*** SOURCE MATERIAL ***

(** * ts-dns, package [conf]: a shallow embedding of cmd/conf/conf.go

    The configuration loader of ts-dns turns a decoded TOML file into an
    [inbound.Handler]: upstream callers per routing group, the hosts
    readers, the DNS cache and the validation of the mandatory groups.

    Conventions of the embedding:
    - Go strings are byte strings; they are modelled by [String.string]
      (a list of 8-bit [ascii] characters).
    - A Go [int] (64 bit) is a [Z]; [time.Duration] arithmetic wraps modulo
      2^64 and is written out with [wrap64].
    - Go maps are [gmap]s; a [range] over a map visits [map_to_list].
    - A function that can return an [error] or panic returns a [Res]:
      [Ok], [Err] (a non-nil [error] value) or [Panic] (a Go run-time panic,
      such as a nil pointer dereference).
    - Everything that reads files or talks to the kernel (TOML decoding,
      reading the gfwlist, the CN-IP list and hosts files, creating an
      ipset) is an input of the model, collected in [Env]. *)

From Stdlib Require Import Ascii.
From stdpp Require Import base gmap strings list.

Open Scope Z_scope.

(* ------------------------------------------------------------------ *)
(** ** Go standard library: [strings] *)

Module gostrings.
(** * M-Pesa contribution / reversal reconciliation: a shallow embedding

    This development models the payment core of the crowdfunding backend:

      - [config/mpesa.js]  (class [MPesa]: token cache, [initiateSTKPush],
        [formatPhoneNumber], [handleContributionCallback],
        [updateCampaignFunding], [initiateReversal],
        [handleReversalCallback])
      - the contribution route of the campaign router (payment initiation
        and its [catch] block)
      - the admin refund route [POST /contributions/:id/refund]

    Conventions.
      - Money stored in the database ([NUMERIC(12,2)]) is an integer number
        of hundredths, a [Z]; JavaScript arithmetic on such values is taken
        to be exact.
      - A JavaScript number that reaches the amount validation is a [num]:
        an exact rational, [NaN] or an infinity.
      - Timestamps are milliseconds since the epoch; [new Date()] is the
        [now] argument of the operation.
      - The two database tables are lists of rows, queried the way the
        Supabase client does ([.eq(...).single()] succeeds on exactly one
        matching row).
      - The row trigger [trigger_update_campaign_funding] of
        [migrations/update_contributions_table.sql] runs inside the
        updates of [contributions] made by the callback handlers and by
        the refund route, on a database that has it.  The contribute
        route only inserts a row as [pending] and then writes either no
        status or [failed] to that row, for which the trigger has no
        branch.  The [BEFORE UPDATE] trigger that stamps [updated_at] is
        left out. *)

From Stdlib Require Import ZArith QArith Qround Bool List String Ascii Lia.
From Stdlib Require Import DecimalString Permutation.
Import ListNotations.
Local Open Scope string_scope.
Local Open Scope Z_scope.

(* ===================================================================== *)
(** ** JavaScript values *)
(* ===================================================================== *)

Module JS.

(** A JavaScript number, with doubles idealised as exact rationals. *)
Inductive num : Type :=
| Fin (q : Q)
| NaN
| PosInf
| NegInf.

(** The values a JSON request body can put in a scalar field. *)
Inductive value : Type :=
| VUndef
| VNull
| VBool (b : bool)
| VNum (n : num)
| VStr (s : string).

Definition Qltb (a b : Q) : bool := negb (Qle_bool b a).

(** [a < b] on numbers: every comparison with [NaN] is false. *)
Definition lt (a b : num) : bool :=
  match a, b with
  | NaN, _ | _, NaN => false
  | Fin x, Fin y => Qltb x y
  | NegInf, NegInf => false
  | NegInf, _ => true
  | _, PosInf => match a with PosInf => false | _ => true end
  | _, _ => false
  end.

Definition gt (a b : num) : bool := lt b a.

(** [a <= b]: not [b < a], and false as soon as one side is [NaN]. *)
Definition le (a b : num) : bool :=
  match a, b with
  | NaN, _ | _, NaN => false
  | _, _ => negb (lt b a)
  end.

(** [Math.floor]. *)
Definition floor (n : num) : num :=
  match n with
  | Fin q => Fin (inject_Z (Qfloor q))
  | other => other
  end.

Definition is_zero (n : num) : bool :=
  match n with
  | Fin q => Qeq_bool q 0
  | _ => false
  end.

(** ToBoolean: [!v] is [negb (truthy v)]. *)
Definition truthy (v : value) : bool :=
  match v with
  | VUndef | VNull => false
  | VBool b => b
  | VNum NaN => false
  | VNum n => negb (is_zero n)
  | VStr s => negb (String.eqb s "")
  end.

Definition str_truthy (s : string) : bool := negb (String.eqb s "").

Definition of_Z (z : Z) : num := Fin (inject_Z z).

Section Conversions.
(** ECMAScript's StringToNumber belongs to the language runtime, not to
    the repository; the model is parametric in it. *)
Variable StringToNumber : string -> num.

(** [Number(v)]. *)
Definition Number (v : value) : num :=
  match v with
  | VUndef => NaN
  | VNull => of_Z 0
  | VBool true => of_Z 1
  | VBool false => of_Z 0
  | VNum n => n
  | VStr s => StringToNumber s
  end.
End Conversions.

(** A JSON scalar as it occurs in callback payloads: an integer or a
    string. *)
Inductive scalar : Type :=
| SInt (z : Z)
| SStr (s : string).

Definition scalar_truthy (v : scalar) : bool :=
  match v with
  | SInt z => negb (z =? 0)
  | SStr s => negb (String.eqb s "")
  end.

Definition Z_toString (z : Z) : string :=
  NilZero.string_of_int (Z.to_int z).

(** [v.toString()] and template interpolation of a scalar. *)
Definition scalar_toString (v : scalar) : string :=
  match v with
  | SInt z => Z_toString z
  | SStr s => s
  end.

(** [v === n] for an integer literal [n]: strict equality, so a string
    never equals a number. *)
Definition strict_eq_int (v : scalar) (n : Z) : bool :=
  match v with
  | SInt z => z =? n
  | SStr _ => false
  end.

Definition strict_eq_str (v : scalar) (s : string) : bool :=
  match v with
  | SInt _ => false
  | SStr t => String.eqb t s
  end.

(** [hay.includes(needle)]. *)
Fixpoint includes (needle hay : string) : bool :=
  String.prefix needle hay ||
  match hay with
  | EmptyString => false
  | String _ rest => includes needle rest
  end.

Definition startsWith (p s : string) : bool := String.prefix p s.

(** [s.slice(1)]. *)
Definition slice1 (s : string) : string :=
  match s with
  | EmptyString => EmptyString
  | String _ rest => rest
  end.

(** [s.substring(0, n)]. *)
Fixpoint substring0 (n : nat) (s : string) : string :=
  match n, s with
  | O, _ => EmptyString
  | _, EmptyString => EmptyString
  | S k, String c rest => String c (substring0 k rest)
  end.

Definition is_digit (c : ascii) : bool :=
  let n := nat_of_ascii c in (48 <=? n)%nat && (n <=? 57)%nat.

(** [s.replace(/\D/g, "")]. *)
Fixpoint strip_non_digits (s : string) : string :=
  match s with
  | EmptyString => EmptyString
  | String c rest =>
      if is_digit c then String c (strip_non_digits rest)
      else strip_non_digits rest
  end.

Definition digit_value (c : ascii) : Z := Z.of_nat (nat_of_ascii c) - 48.

Fixpoint digits_value (acc : Z) (s : string) : Z :=
  match s with
  | EmptyString => acc
  | String c rest =>
      if is_digit c then digits_value (10 * acc + digit_value c) rest
      else acc
  end.

(** The Number value for a non-negative integer: the integer itself
    while it fits in 53 bits, otherwise the nearest integer with 53
    significant bits, a tie going to the even one. *)
Definition to_double (z : Z) : Z :=
  let excess := Z.log2 z + 1 - 53 in
  if excess <=? 0 then z
  else
    let mantissa := Z.shiftr z excess in
    let rest := z - Z.shiftl mantissa excess in
    let half := Z.shiftl 1 (excess - 1) in
    let mantissa' :=
      if (half <? rest) || ((rest =? half) && Z.odd mantissa)
      then mantissa + 1 else mantissa in
    Z.shiftl mantissa' excess.

(** [parseInt(s)] on a string that starts with its digits (no sign, no
    leading blanks, no radix prefix): the Number value for the longest
    digit prefix, [None] (NaN) when there is none.  The infinity that a
    prefix of 309 digits or more can give is not represented. *)
Definition parseInt (s : string) : option Z :=
  match s with
  | EmptyString => None
  | String c _ =>
      if is_digit c then Some (to_double (digits_value 0 s)) else None
  end.

End JS.

(* ===================================================================== *)
(** ** Phone normalisation ([MPesa.formatPhoneNumber]) *)
(* ===================================================================== *)

Definition formatPhoneNumber (phoneNumber : string) : option Z :=
  let cleaned := JS.strip_non_digits phoneNumber in
  if JS.startsWith "254" cleaned then JS.parseInt cleaned
  else if JS.startsWith "0" cleaned then JS.parseInt ("254" ++ JS.slice1 cleaned)
  else JS.parseInt ("254" ++ cleaned).

(* ===================================================================== *)
(** ** Exceptions and the upstream gateway *)
(* ===================================================================== *)

(** What the handlers inspect of a thrown value: [error.code],
    [error.response?.status], [error.response?.data?.errorMessage] and
    [error.message].  [new Error(msg)] and a [ReferenceError] carry only a
    message. *)
Record JsError : Type := mkJsError {
  err_code : option string;
  err_status : option Z;
  err_errorMessage : option string;
  err_message : string
}.

Definition Error (msg : string) : JsError := mkJsError None None None msg.

Inductive outcome (A : Type) : Type :=
| Returned (a : A)
| Thrown (e : JsError).
Arguments Returned {A} a.
Arguments Thrown {A} e.

Record TokenResponse : Type := mkTokenResponse {
  access_token : string;
  expires_in : Z
}.

(** The charge request body; the signing fields ([Password], [Timestamp])
    and the constant [TransactionType] are left out. *)
Record StkRequest : Type := mkStkRequest {
  stk_BusinessShortCode : option Z;
  stk_Amount : JS.num;
  stk_PartyA : option Z;
  stk_PhoneNumber : option Z;
  stk_CallBackURL : string;
  stk_AccountReference : string;
  stk_TransactionDesc : string
}.

Record StkResponse : Type := mkStkResponse {
  stk_ResponseCode : string;
  stk_MerchantRequestID : string;
  stk_CheckoutRequestID : string;
  stk_ResponseDescription : option string;
  stk_CustomerMessage : string
}.

(** The reversal request body (credentials left out). *)
Record ReversalRequest : Type := mkReversalRequest {
  rev_TransactionID : string;
  rev_Amount : JS.num;
  rev_ReceiverParty : option Z;
  rev_ResultURL : string;
  rev_QueueTimeOutURL : string;
  rev_Remarks : string;
  rev_Occasion : string
}.
(** ** doStringify (lines 154-183)

    The template is instantiated at a container type with an iterator type
    [It] and the overloads [getKey]/[getValue] for it; [container] lists
    the iterator positions from [begin()] to [end()].
    [Stringifier_stringify v indent step] is the text that
    [Stringifier::stringify(v, out, indent, step)] appends to [out]; the
    Stringifier belongs to [Poco/JSON/Stringifier.h]. *)
Section DoStringify.
Context {It : Type}.
Variable getKey : It → string.
Variable getValue : It → Var.
Variable Stringifier_stringify : Var → Z → Z → string.

(** One entry, lines 165-174; [last] is [++it == container.end()]. *)
Definition put_entry (it : It) (last : bool) (out : ostream) (indent step : Z) : ostream :=
  let out := put_spaces (Z.to_nat indent) out in
  let out := out << dquote << getKey it << dquote in
  let out := out << (if (0 <? indent)%Z then " : " else ":") in
  let out := out << Stringifier_stringify (getValue it) (to_unsigned (indent + step)) step in
  let out := if last then out else out << "," in
  if (0 <? step)%Z then out << endl else out.

(** The loop of lines 163-175. *)
Fixpoint put_entries (its : list It) (out : ostream) (indent step : Z) : ostream :=
  match its with
  | [] => out
  | it :: rest =>
      put_entries rest (put_entry it (bool_decide (rest = [])) out indent step) indent step
  end.

(** The indentation left for the closing brace, line 177. *)
Definition closing_indent (indent step : Z) : Z :=
  if (to_unsigned step <=? indent)%Z then to_unsigned (indent - step) else indent.

Definition doStringify (container : list It) (out : ostream) (indent step : Z) : ostream :=
  let out := out << "{" in
  let out := if (0 <? indent)%Z then out << endl else out in
  let out := put_entries container out indent step in
  let indent := closing_indent indent step in
  let out := put_spaces (Z.to_nat indent) out in
  out << "}".

(** The spec's single-line form, "compact [:] separator", entries
    "separated by [,]", written out: the text of one entry ... *)
Definition compact_entry (step : Z) (it : It) : string :=
  dquote +:+ getKey it +:+ dquote +:+ ":" +:+
  Stringifier_stringify (getValue it) (to_unsigned step) step.

(** ... and of the whole object: the entries joined by commas between the
    braces. *)
Definition compact_text (container : list It) (step : Z) : string :=
  "{" +:+ String.concat "," (compact_entry step <$> container) +:+ "}".
End DoStringify.

(** The characters JSON object syntax itself contributes on one line. *)
Definition structural (c : ascii) : Prop :=
  c = "{"%char ∨ c = "}"%char ∨ c = "034"%char ∨ c = ":"%char ∨ c = ","%char.

(** The closing indentation in the spec's words: "[indentWidth - step]
    (clamped to not go negative)". *)
Definition clamped_closing_indent (indent step : Z) : Z :=
  Z.max 0 (indent - step).

(** *** The [ValueMap] instance

    A [std::map] is traversed in ascending key order; [std::string]
    compares byte-wise. *)
Definition key_le (a b : string * node) : Prop := String.le a.1 b.1.

Global Instance key_le_dec : RelDecision key_le.
Proof. intros a b. unfold key_le. apply _. Defined.

Definition ValueMap_range (m : gmap string node) : list (string * node) :=
  merge_sort key_le (map_to_list m).

(** Lines 239-242. *)
Definition getKey_ValueMap (it : string * node) : string := it.1.

(** Lines 245-248. *)
Definition getValue_ValueMap (it : string * node) : Var := second it.2.

Definition doStringify_ValueMap (Stringifier_stringify : Var → Z → Z → string)
    (o : Object) (out : ostream) (indent step : Z) : ostream :=
  doStringify getKey_ValueMap getValue_ValueMap Stringifier_stringify
    (ValueMap_range (_values o)) out indent step.

(** Modelled from the spec: the Stringifier for scalar leaf values
    ([Poco/JSON/Stringifier.h] is not part of the header; "dispatches
    serialization for scalar/array/object values").  Only the scalar leaves
    are given text; string escaping is "a given primitive" and is left out,
    and a nested container handle belongs to Array/Object stringification. *)
Definition scalar_stringify (v : Var) (indent step : Z) : string :=
  match v with
  | VEmpty => "null"
  | VBool b => if b then "true" else "false"
  | VInt z => NilZero.string_of_int (Z.to_int z)
  | VString s => dquote +:+ s +:+ dquote
  | VArray _ => ""
  | VObject _ => ""
  end.

Definition is_scalar (v : Var) : bool :=
  match v with
  | VEmpty | VBool _ | VInt _ | VString _ => true
  | VArray _ | VObject _ => false
  end.

(** ** VarHolderImpl<JSON::Object::Ptr> (lines 264-403) *)

(** Modelled from the spec: the shared-ownership handle [Object::Ptr]
    ([Poco/SharedPtr.h] is not part of the header): either null or a
    reference to an object; [->] on a null handle raises. *)
Definition Ptr_isNull (p : option Object) : bool :=
  match p with None => true | Some _ => false end.

Definition Ptr_deref (p : option Object) : outcome Object :=
  match p with
  | Some o => Return o
  | None => Throw NullPointerException
  end.

Record VarHolderImpl := Holder { _val : option Object }.

(** The static type of the reference a [convert] overload receives. *)
Inductive target :=
| Int8 | Int16 | Int32 | Int64
| UInt8 | UInt16 | UInt32 | UInt64
| Bool | Float | Double | Char | StdString
| DateTime | LocalDateTime | Timestamp.

(** What a returning overload has stored in its argument: only the [bool]
    and the [std::string] overloads ever assign. *)
Inductive converted :=
| as_bool (b : bool)
| as_string (s : string).

(** C++ [a && b]: [b] is evaluated only when [a] holds. *)
Definition and_then (a : bool) (b : outcome bool) : outcome bool :=
  if a then b else mret false.

(** The default of [step] in the declaration of [stringify], line 145. *)
Definition default_step : Z := (-1)%Z.

Section Convert.
(** [Object::stringify(out, indent, step)], declared at line 145 with
    [indent = 0] and [step = -1] as defaults; its body is in [Object.cpp].
    It reads the object through [getKey] and [getValue] and may fail to
    return (line 253 dereferences what [_keys] holds). *)
Variable Object_stringify : Object → ostream → Z → Z → outcome ostream.

Definition convert (h : VarHolderImpl) (t : target) : outcome converted :=
  match t with
  | Int8 => Throw BadCastException
  | Int16 => Throw BadCastException
  | Int32 => Throw BadCastException
  | Int64 => Throw BadCastException
  | UInt8 => Throw BadCastException
  | UInt16 => Throw BadCastException
  | UInt32 => Throw BadCastException
  | UInt64 => Throw BadCastException
  | Bool =>
      value ← and_then (negb (Ptr_isNull (_val h)))
                (o ← Ptr_deref (_val h); mret (bool_decide (0 < Object_size o)));
      mret (as_bool value)
  | Float => Throw BadCastException
  | Double => Throw BadCastException
  | Char => Throw BadCastException
  | StdString =>
      let oss : ostream := "" in
      o ← Ptr_deref (_val h);
      oss ← Object_stringify o oss 2 default_step;
      mret (as_string oss)
  | DateTime =>
      Throw (NotImplementedException "Conversion not implemented: JSON:Object => DateTime")
  | LocalDateTime =>
      Throw (NotImplementedException "Conversion not implemented: JSON:Object => LocalDateTime")
  | Timestamp =>
      Throw (NotImplementedException "Conversion not implemented: JSON:Object => Timestamp")
  end.
End Convert.

(** The targets of lines 281-339 other than [bool] and [std::string], and
    those of lines 348-364. *)
Definition numeric_and_char_targets : list target :=
  [Int8; Int16; Int32; Int64; UInt8; UInt16; UInt32; UInt64; Float; Double; Char].

Definition date_time_targets : list target :=
  [DateTime; LocalDateTime; Timestamp].

(** Lines 376-399. *)
Definition holder_isArray (h : VarHolderImpl) : bool := false.
Definition holder_isInteger (h : VarHolderImpl) : bool := false.
Definition holder_isSigned (h : VarHolderImpl) : bool := false.
Definition holder_isNumeric (h : VarHolderImpl) : bool := false.
Definition holder_isString (h : VarHolderImpl) : bool := false.

(** Modelled from the spec: [getKey] for an iterator of [_keys] (declared
    at line 190; the body is in [Object.cpp]): the order sequence holds
    "references into [values] entries", so the key is that of the entry the
    reference points into. *)
Definition getKey_KeyPtr (o : Object) (it : addr) : option string :=
  match entries_at o it with
  | [e] => Some e.1
  | _ => None
  end.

***

§ **WORK TO BE COMPLETED**:
Lines holding "VarHolderImpl" in the material above: report their number and nothing else.

§ **PROBLEM SOLUTION**:
8